Kendrick actually stepped into that space already with good kid m.a.a.d. city. The duality of “Swimming Pools” alone is evidence of this: outside of outlaw country songs, there aren’t many tracks you’ll hear that can blatantly and sincerely bemoan alcoholism but make you want to pick a drink up and have a good ol’ inebriated time anyway. The production is moody–bordering on grim–for most of the track, but it still kept partiers and clubgoers cheerful and dancing. But as excellent and lauded as his previous album was, I imagine To Pimp a Butterfly will be long be seen as the more complex and ambitious of the two, even after the initial wave of first-love gushing over this album (deserved, by the way), fades into more thoughtful analysis and appreciation with time.

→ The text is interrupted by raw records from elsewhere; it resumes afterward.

(** C4 (as amended) at work: [./b.vue] imported from [/p/a.vue], with an
    empty disk and with a disk that has the file. *)
Lemma C4_witness :
  "./b.vue" ≠ bridge_moduleName (Env:=Sample.env)
  ∧ path_isAbsolute (Env:=Sample.env) "./b.vue" = false
  ∧ isVue (Env:=Sample.env) "./b.vue" = true
  ∧ (fst (resolveModuleName (E:=Sample.env) Sample.emptyProject ∅
            Sample.aPath "./b.vue") = None
     ↔ readFile (∅ : Disk)
         (candidatePath (E:=Sample.env) Sample.aPath "./b.vue") = None)
  ∧ (∀ r, fst (resolveModuleName (E:=Sample.env) Sample.emptyProject
                 Sample.disk Sample.aPath "./b.vue") = Some r →
          resolvedFileName r = Sample.bPath).
Proof.
  assert (Hbridge : "./b.vue" ≠ bridge_moduleName (Env:=Sample.env))
    by (by vm_compute).
  assert (Habs : path_isAbsolute (Env:=Sample.env) "./b.vue" = false)
    by (by vm_compute).
  assert (Hvue : isVue (Env:=Sample.env) "./b.vue" = true) by (by vm_compute).
  split_and!; [exact Hbridge|exact Habs|exact Hvue| |].
  - exact (proj1 (C4_unresolved_iff_absent_from_disk (E:=Sample.env)
                    Sample.emptyProject ∅ Sample.aPath "./b.vue"
                    Hbridge Habs Hvue)).
  - exact (proj2 (C4_unresolved_iff_absent_from_disk (E:=Sample.env)
                    Sample.emptyProject Sample.disk Sample.aPath "./b.vue"
                    Hbridge Habs Hvue)).
Defined.

(** The sample cache answers from the entry it has. *)
Lemma sample_cacheGet_twice (cache : gmap string TextDocument)
    (d1 d2 : TextDocument) :
  uri d1 = uri d2 → version d1 = version d2 →
  languageId d1 = languageId d2 →
  fst (Sample.cacheGet (snd (Sample.cacheGet cache d1)) d2)
  = fst (Sample.cacheGet cache d1).
Proof.
  intros Huri Hversion Hlang.
  destruct (Sample.cacheGet cache d1) as [r1 c1] eqn:Hfirst. simpl.
  unfold Sample.cacheGet in *. rewrite <- Huri, <- Hversion, <- Hlang.
  destruct (cache !! uri d1) as [entry|] eqn:Hentry.
  - destruct (bool_decide (uri entry = uri d1)
              && bool_decide (version entry = version d1)
              && bool_decide (languageId entry = languageId d1)) eqn:Hhit;
      injection Hfirst as <- <-.
    + by rewrite Hentry, Hhit.
    + rewrite lookup_insert_eq. by rewrite !bool_decide_eq_true_2.
  - injection Hfirst as <- <-.
    rewrite lookup_insert_eq. by rewrite !bool_decide_eq_true_2.
Qed.

Lemma sample_cacheReusesEntry : cacheReusesEntry (E:=Sample.env).
Proof. exact sample_cacheGet_twice. Qed.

Thinking of another album with similar creative, unconventional credentials to weigh this against, I’m immediately reminded of Common’s Electric Circus, and how Kendrick excels where Common, alas, merely experimented. Common is my favorite rapper of all time, and I actually like the Electric Circus album (though I had to come around on it; seeing it performed live helped with that). Electric Circus nonetheless feels to me like a leap, not a transition. It’s diverse, thoughtful, dense, colorful. All adjectives befitting To Pimp a Butterfly. But Kendrick’s effort feels, wel, less like an effort. That isn’t to say that it doesn’t sound like he put a ton of work into it; quite the contrary. It just doesn’t sound like he had to force it. Electric Circus, like many musical experiments, comes across as a phase, especially with the benefit of hindsight. Some songs are just too deliberate, too unnatural to the artist. Nothing about To Pimp a Butterfly feels like Kendrick is stepping out of himself or his zone. Not even the title. It’s not a phase or an experiment. It’s progression.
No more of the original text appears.